When a patient with implantable device such as deep brain stimulator undergoes MR scan, the exposure to gradient fields can induce strong voltage across the lead and cause unintended stimulation to the patient or damage the device. In this study, three tiers of voltage determination approach recommended by ISO/TS 10974 ED2 were executed. The analysis results indicate that the tier 3 approach which utilizes realistic gradient coil designs, anatomical models and numerical simulations may arrive at predicted voltage value five times lower than tier 1 approach because of the avoidance of over-conservative assumptions.
ISO/TS 10974 ED21 recommends a three tier approach to determine gradient induced voltage for a given dB/dt MR exposure level: (a) Tier 1 assumes that the gradient-induced electric field (E-field) is tangential to the lead. A maximum lead loop area is determined from a given lead length and the area is multiplied by the dB/dt level to arrive at the induced voltage. This tier will produce the most conservative voltage. (b) Tier 2 utilizes lead loop area by anthropometric analysis for voltage prediction; Tier 2 is less conservative than Tier 1. (c) Tier 3 employs gradient coil modeling, anatomical models and clinical relevant lead pathways to numerically determine the induced voltage; Tier 3 is intended to be the most accurate and least conservative method.
ISO/TS 10974 ED2 gradient induced voltage Tier 3 approach is summarized below:
1) Select low frequency electromagnetic simulation tool to model B-field produced by MR gradient coils and the resulting E-fields in the human body.
2) Select a MR gradient coil model representative of clinical MR scanners for model validation.
3) Validate the simulation tool and gradient coil design.
4) Select human body models with proper conductivity tissue properties.

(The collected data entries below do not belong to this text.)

Lemma digits_matched (g : str) :
  digits g ->
  forall lo hi bef rest gr,
    (lo <= List.length g <= hi)%nat ->
    Upto (Step is_digit) lo hi (mkpos bef (g ++ rest) gr)
         (mkpos (rev g ++ bef) rest gr).
Proof.
  induction 1 as [|x g Hx _ IH]; intros lo hi bef rest gr Hlen;
    cbn [List.length] in Hlen.
  - assert (lo = 0%nat) as -> by lia. apply Upto_stop.
  - destruct hi as [|hi]; [lia|].
    apply (Upto_more _ lo hi _ (mkpos (x :: bef) (g ++ rest) gr)).
    + now apply (Step_char _ (mkpos bef (x :: g ++ rest) gr) x (g ++ rest)).
    + cbn [rev]. rewrite <- app_assoc. apply IH. lia.
Qed.

(** The shape of a match of [( \d{lo,hi} ) \s* u \b]. *)
Lemma number_unit_shape (lo hi : nat) (u : regex) (U : str -> Prop) (p m : pos) :
  (forall a b, Matches true u a b ->
     exists s, after a = s ++ after b /\ U s /\ grp1 b = grp1 a) ->
  Matches true (Cat (Grp (Rep lo hi Digit)) (Cat (Star Space) (Cat u WordB))) p m ->
  exists g w s,
    after p = g ++ w ++ s ++ after m /\ digits g /\
    (lo <= List.length g <= hi)%nat /\ spaces w /\ U s /\ grp1 m = Some g.
Proof.
  intros HU. cbn [Matches].
  intros (q1 & (q0 & Hdig & ->) & q2 & Hsp & q3 & Hu & (_ & ->)).
  destruct (digits_consumed _ _ _ _ Hdig) as (g & Eg & Hg & Hlen & _).
  destruct (spaces_consumed _ _ Hsp) as (w & Ew & Hw & Hgrp2).
  destruct (HU _ _ Hu) as (s & Es & Hs & Hgrp3).
  cbn [after grp1] in *.
  exists g, w, s. split; [now rewrite Eg, Ew, Es|].
  repeat (split; [assumption|]).
  rewrite Hgrp3, Hgrp2. f_equal. now apply consumed_prefix.
Qed.

Lemma number_unit_matched (lo hi : nat) (u : regex) (g w s post bef : str) :
  (forall bef rest gr,
     Matches true u (mkpos bef (s ++ rest) gr) (mkpos (rev s ++ bef) rest gr)) ->
  s <> [] -> Forall (fun c => is_word c = true) s ->
  digits g -> (lo <= List.length g <= hi)%nat -> spaces w ->
  word_at post = false ->
  Matches true (Cat (Grp (Rep lo hi Digit)) (Cat (Star Space) (Cat u WordB)))
    (mkpos bef (g ++ w ++ s ++ post) None)
    (mkpos (rev s ++ rev w ++ rev g ++ bef) post (Some g)).
Proof.
  intros Hu Hne Hword Hg Hlen Hw Hpost. cbn [Matches].
  exists (mkpos (rev g ++ bef) (w ++ s ++ post) (Some g)). split.
  - exists (mkpos (rev g ++ bef) (w ++ s ++ post) None). split.
    + now apply digits_matched.
    + cbn [before after]. now rewrite (consumed_prefix _ _ g) by reflexivity.
  - exists (mkpos (rev w ++ rev g ++ bef) (s ++ post) (Some g)). split.
    + now apply spaces_matched.
    + exists (mkpos (rev s ++ rev w ++ rev g ++ bef) post (Some g)). split.
      * apply Hu.
      * split; [|reflexivity]. unfold at_boundary. cbn [before after].
        now rewrite Hpost, (word_at_rev_app s _ Hne Hword).
Qed.

Lemma digit_run_unique (g g' r r' : str) :
  g ++ r = g' ++ r' -> digits g -> digits g' ->
  (exists x t, r = x :: t /\ is_digit x = false) ->
  (exists x t, r' = x :: t /\ is_digit x = false) ->
  g = g'.
Proof.
  intros E Hg Hg' (x & t & -> & Hx) (y & t' & -> & Hy).
  apply (first_run_unique (fun c => negb (is_digit c)) g g' t t' x y E).
  - unfold digits in Hg. rewrite Forall_forall in *. intros c Hc.
    now rewrite (Hg c Hc).
  - unfold digits in Hg'. rewrite Forall_forall in *. intros c Hc.
    now rewrite (Hg' c Hc).
  - now rewrite Hx.
  - now rewrite Hy.
Qed.

Lemma after_number_no_digit (w s rest : str) :
  spaces w -> (exists x s', s = x :: s' /\ is_digit x = false) ->
  exists x t, w ++ s ++ rest = x :: t /\ is_digit x = false.
Proof.
  intros Hw (x & s' & -> & Hx). destruct Hw as [|c w Hc _]; cbn.
  - now exists x, (s' ++ rest).
  - exists c, (w ++ x :: s' ++ rest). split; [reflexivity|].
    now apply space_not_digit.
Qed.

(** [re.search] for [( \d{lo,hi} ) \s* u \b] in a text whose first digits
    are a run of [lo] to [hi] digits followed by the unit: the group is that
    run. *)
Lemma number_unit_search (lo hi : nat) (u : regex) (U : str -> Prop)
    (pre g w s post : str) :
  (forall a b, Matches true u a b ->
     exists s, after a = s ++ after b /\ U s /\ grp1 b = grp1 a) ->
  (forall s, U s -> exists x s', s = x :: s' /\ is_digit x = false) ->
  (forall bef rest gr,
     Matches true u (mkpos bef (s ++ rest) gr) (mkpos (rev s ++ bef) rest gr)) ->
  U s -> Forall (fun c => is_word c = true) s ->
  (1 <= lo)%nat ->
  no_digit pre -> digits g -> (lo <= List.length g <= hi)%nat -> spaces w ->
  word_at post = false ->
  exists m,
    search true (Cat (Grp (Rep lo hi Digit)) (Cat (Star Space) (Cat u WordB)))
      (pre ++ g ++ w ++ s ++ post) = Some m /\
    grp1 m = Some g.
Proof.
  intros HU Hhead Hmatch Hs Hword Hlo Hpre Hg Hlen Hw Hpost.
  assert (Hsne : s <> []).
  { destruct (Hhead s Hs) as (x & s' & -> & _). discriminate. }
  unfold search. apply search_from_first.
  - intros a b m -> Hb Hm.
    destruct (number_unit_shape _ _ _ U _ _ HU Hm) as (g' & w' & s' & E & Hg' & Hlen' & _).
    cbn [after] in E. destruct b as [|c b]; [congruence|].
    destruct g' as [|d g']; [cbn in Hlen'; lia|].
    apply Forall_inv in Hg'. cbn in E. injection E as Ec _. subst c.
    apply Forall_app in Hpre. destruct Hpre as [_ Hb'].
    apply Forall_inv in Hb'. congruence.
  - eexists. apply (number_unit_matched lo hi u g w s post); assumption.
  - intros m Hm.
    destruct (number_unit_shape _ _ _ U _ _ HU Hm)
      as (g' & w' & s' & E & Hg' & Hlen' & Hw' & Hs' & Hgrp).
    cbn [after] in E. rewrite Hgrp. f_equal. symmetry.
    apply (digit_run_unique g g' _ _ E Hg Hg').
    + apply after_number_no_digit; [exact Hw | now apply Hhead].
    + apply after_number_no_digit; [exact Hw' | now apply Hhead].
Qed.

(** The units of the two patterns. *)
Lemma kcmil_unit (a b : pos) :
  Matches true (Alt (word (text "kcmil")) (word (text "MCM"))) a b ->
  exists s, after a = s ++ after b /\
            (any_case (text "kcmil") s \/ any_case (text "MCM") s) /\
            grp1 b = grp1 a.
Proof.
  intros [Hm | Hm];
    (apply word_consumed in Hm; [|discriminate]);
    destruct Hm as (s & Es & Hs & Hgrp); exists s; auto.
Qed.

Lemma feet_unit (a b : pos) :
  Matches true
    (Alt (word (text "ft")) (Alt (word (text "feet")) (word (text "FT")))) a b ->
  exists s, after a = s ++ after b /\
            (any_case (text "ft") s \/ any_case (text "feet") s) /\
            grp1 b = grp1 a.
Proof.
  intros [Hm | [Hm | Hm]];
    (apply word_consumed in Hm; [|discriminate]);
    destruct Hm as (s & Es & Hs & Hgrp); exists s; auto.
Qed.

Lemma kcmil_unit_head (s : str) :
  any_case (text "kcmil") s \/ any_case (text "MCM") s ->
  exists x s', s = x :: s' /\ is_digit x = false /\ is_space x = false.
Proof.
  intros [Hs | Hs];
    destruct (any_case_head _ _ _ _ Hs eq_refl) as (x & s' & -> & Hd & Hsp);
    now exists x, s'.
Qed.

Lemma feet_unit_head (s : str) :
  any_case (text "ft") s \/ any_case (text "feet") s ->
  exists x s', s = x :: s' /\ is_digit x = false /\ is_space x = false.
Proof.
  intros [Hs | Hs];
    destruct (any_case_head _ _ _ _ Hs eq_refl) as (x & s' & -> & Hd & Hsp);
    now exists x, s'.
Qed.

(** The shape of a match of the gauge pattern, with its unit. *)
Lemma gauge_match_unit (p m : pos) :
  Matches true AWG_PATTERN p m ->
  exists h g w s,
    after p = h ++ g ++ w ++ s ++ after m /\ digits g /\
    (1 <= List.length g <= 2)%nat /\ spaces w /\
    any_case (text "AWG") s /\ grp1 m = Some g.
Proof.
  unfold AWG_PATTERN. cbn [Matches].
  intros (q2 & (q1 & Hhash & Hsp1) & q4 & (q3 & Hdig & ->) & q5 & Hsp2
          & q6 & Hawg & _ & ->).
  destruct (hash_consumed _ _ Hhash) as (h & Eh & _ & _).
  destruct (spaces_consumed _ _ Hsp1) as (w1 & Ew1 & _ & _).
  destruct (digits_consumed _ _ _ _ Hdig) as (g & Eg & Hg & Hlen & _).
  destruct (spaces_consumed _ _ Hsp2) as (w2 & Ew2 & Hw2 & Hgrp2).
  apply word_consumed in Hawg; [|discriminate].
  destruct Hawg as (s & Es & Hs & Hgrp3).
  cbn [after grp1] in *.
  exists (h ++ w1), g, w2, s. split.
  - rewrite Eh, Ew1, Eg, Ew2, Es. now rewrite <- app_assoc.
  - repeat (split; [assumption|]).
    rewrite Hgrp3, Hgrp2. f_equal. now apply consumed_prefix.
Qed.

Lemma int_of_group (m : pos) (g : str) :
  grp1 m = Some g -> digits g -> (1 <= List.length g)%nat ->
  int_group1 m = Ok (decimal g).
Proof.
  intros Hgrp Hg Hlen. unfold int_group1. rewrite Hgrp.
  apply int_of_digits; [exact Hg|]. destruct g; [cbn in Hlen; lia | discriminate].
Qed.

Lemma decimal_below (g : str) (n : nat) :
  digits g -> (List.length g <= n)%nat -> 0 <= decimal g <= 10 ^ Z.of_nat n - 1.
Proof.
  intros Hg Hlen. pose proof (decimal_range g Hg) as Hr.
  assert (10 ^ Z.of_nat (List.length g) <= 10 ^ Z.of_nat n)
    by (apply Z.pow_le_mono_r; lia).
  lia.
Qed.

(** What [parse_awg] can return, and where it reads it. *)
Lemma parse_awg_cases (txt : str) :
  parse_awg txt = Ok None \/
  exists a g w s b,
    txt = a ++ g ++ w ++ s ++ b /\ digits g /\ spaces w /\
    (((1 <= List.length g <= 2)%nat /\ any_case (text "AWG") s) \/
     ((2 <= List.length g <= 4)%nat /\
      (any_case (text "kcmil") s \/ any_case (text "MCM") s))) /\
    parse_awg txt = Ok (Some (decimal g)).
Proof.
  unfold parse_awg. destruct (truthy txt); cbn [negb]; [|now left].
  destruct (search true AWG_PATTERN txt) as [m|] eqn:Hs.
  - right. unfold search in Hs.
    destruct (search_from_some _ _ _ _ _ Hs) as (a & b & -> & Hm).
    destruct (gauge_match_unit _ _ Hm) as (h & g & w & s & E & Hg & Hlen & Hw & Hu & Hgrp).
    cbn [after] in E.
    exists (a ++ h), g, w, s, (after m). split; [now rewrite E, <- app_assoc|].
    repeat (split; [auto|]).
    now rewrite (int_of_group m g Hgrp Hg) by lia.
  - destruct (search true KCMIL_PATTERN txt) as [m|] eqn:Hs2; [|now left].
    right. unfold search in Hs2.
    destruct (search_from_some _ _ _ _ _ Hs2) as (a & b & -> & Hm).
    destruct (number_unit_shape _ _ _ _ _ _ kcmil_unit Hm)
      as (g & w & s & E & Hg & Hlen & Hw & Hu & Hgrp).
    cbn [after] in E.
    exists a, g, w, s, (after m). split; [now rewrite E|].
    repeat (split; [auto|]).
    now rewrite (int_of_group m g Hgrp Hg) by lia.
Qed.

5) Define implant site and lead trajectories for the selected body models.
6) Simulate the gradient induced E-field in the body models for various coil designs, excitations and landmark locations.
7) Compute the lead voltage as the integral of the tangential E-fields along lead trajectory.
In this study, all three Tiers for gradient induced voltage recommended by ISO/TS 10974 ED2 are investigated. The step-by-step Tier 3 execution is summarized below:
1) SEMCAD-X2 was selected as the simulation tool. The validations of SEMCAD-X’s magneto- and electro- quasi-static solvers have been previously reported3. Further validation was performed in this study by comparing SEMCAD-X numerical solution to analytical solution (cylindrical phantom exposed to uniform B-field), a maximum deviation in calculated voltage was 0.5%.
2) The gradient coils of a commercial Hitachi Echelon 1.5T scanner were modeled in SEMCAD-X, the numerically calculated and experimentally measured gradient B-fields were compared and good agreement was observed (see Figure 1)
3) Five gradient coil designs (bore diameters of 60, 70 cm and coil length from 127 to 203 cm) covering commercial MR scanner dimensions were employed. The dB/dt levels (vector sum) calculated using these coil designs are within 4% deviation from the values reported in ISO/TS 10974 ED2 Annex A, Table A.2.
4) Five human body models from the Virtual Population4, namely Duke, Ella, Fats, Billie and Thelonious, with published low frequency conductivity values5 were employed.
5) The body models were positioned in the gradient coils with the eye level points aligned with the ISO centers of the coils. The gradient coils were shifted with a 10 cm step size along the Z-axis such that the field of view is moved from the 10 cm superior-to-eyes level point to the knee region to cover various MRI scan positions (supine only).
6) DBS lead pathways (lead and extension) were developed for all five models (see Figure 2). A total of more than 11000 pathways were created.
7) The voltage induced in the DBS pathways were calculated and scaled to a constant gradient slew rate.
1. ISO/TS 10974 Assessment of the safety of magnetic resonance imaging for patients with an active implantable medical device ED2
2. SEMCAD-X, Electromagnetic Simulation Platform, www.semcad.com
3. Xi Lin Chen, Computational Analysis and Methods for Electromagnetic Exposure Limits, Antenna Optimization and Cell Phone Design, 2013. (https://infoscience.epfl.ch/record/189930)
4. Andreas Christ, et al. The Virtual Family—development of surface-based anatomical models of two adults and two children for dosimetric simulations, Physics in Medicine and Biology, Vol 55, No. 2, 2009.
5. Hasgall PA, et al. IT’IS Database for thermal and electromagnetic parameters of biological tissues, Version 3.0, September 01, 2015, DOI: 10.13099/VIP21000-03-0.